Evaluation of Thermal and Physical Properties of Magnesium Nitride ..
SUBSTANCE: for recovery there are chosen powdered silicon-bearing residues, including no less than 30% of silicon alloys, and alloys contains no less than 10% of silicon. Initial charge of powdered residues with grain size no more than 5.0 mm are dried with receiving of moisture content less than 0.2% and porosity from 30 till 80%. Dried charge is placed into the gaseous nitrogen atmosphere with oxygen concentration no more than 7.0 volume % under pressure from 0.2 till 20.0 MPa. It is implemented short-term local heating till the temperature of the beginning of exoergic chemical reaction of nitriding and oxidation. After lighting process proceed in mode of layerwise and volume combustion at the temperature 1500-2300°C. In the issue of burning major part of silicon transforms into nitride, oxynitride and/or carbide, and initial charge into sintered material, containing 30-80% of silicon, 7.0-39.0% nitrogen, 0.01-17.0 carbon and 0.01-7.0% oxygen. Sintered product allows compactness from 1.1 till 4.6 g/cm3.
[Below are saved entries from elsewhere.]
(** The [cb] of a timer entry: of a transaction, or of a cached response. *)
Definition on_timer (e : nat) : M unit :=
  w ← ask;
  let o := Nat.div2 e in
  if Nat.odd e then on_destroy_timer o
  else match sw_tsx w !! o with Some _ => on_retransmit_timer o | None => on_cache_timeout o end.
End Sess.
Properties of Magnesium Nitride Powder: ..
1. A method of obtaining a composite ceramic powder based on silicon nitride and zirconium dioxide in the combustion mode in the atmosphere of nitrogen at high pressure, comprising mixing the components of the mixture consisting of nitridebased and ExecuteReader components, silicon nitride and ammonium halide, characterized in that as nitridebased and ExecuteReader components use pre-crushed to a particle size of >0.1 mm ferrosilicon and zircon concentrate in the amount of 40-50 wt.% and 20-50 wt.% accordingly, mixing them with silicon nitride and ammonium fluoride in the amount of 10-30 wt.% and 0.5 to 1.0 wt.% accordingly, locally initiate the combustion reaction at the nitrogen pressure of 2-20 MPa, toasteroven carried out in the mode volume of combustion at a nitrogen pressure of 0.1-10 MPa for 0.5-1.0 h, the cooled product is crushed to a particle size less 0,0 mm and subjected to magnetic separation, then handle 15-30%hydrochloric acid solution.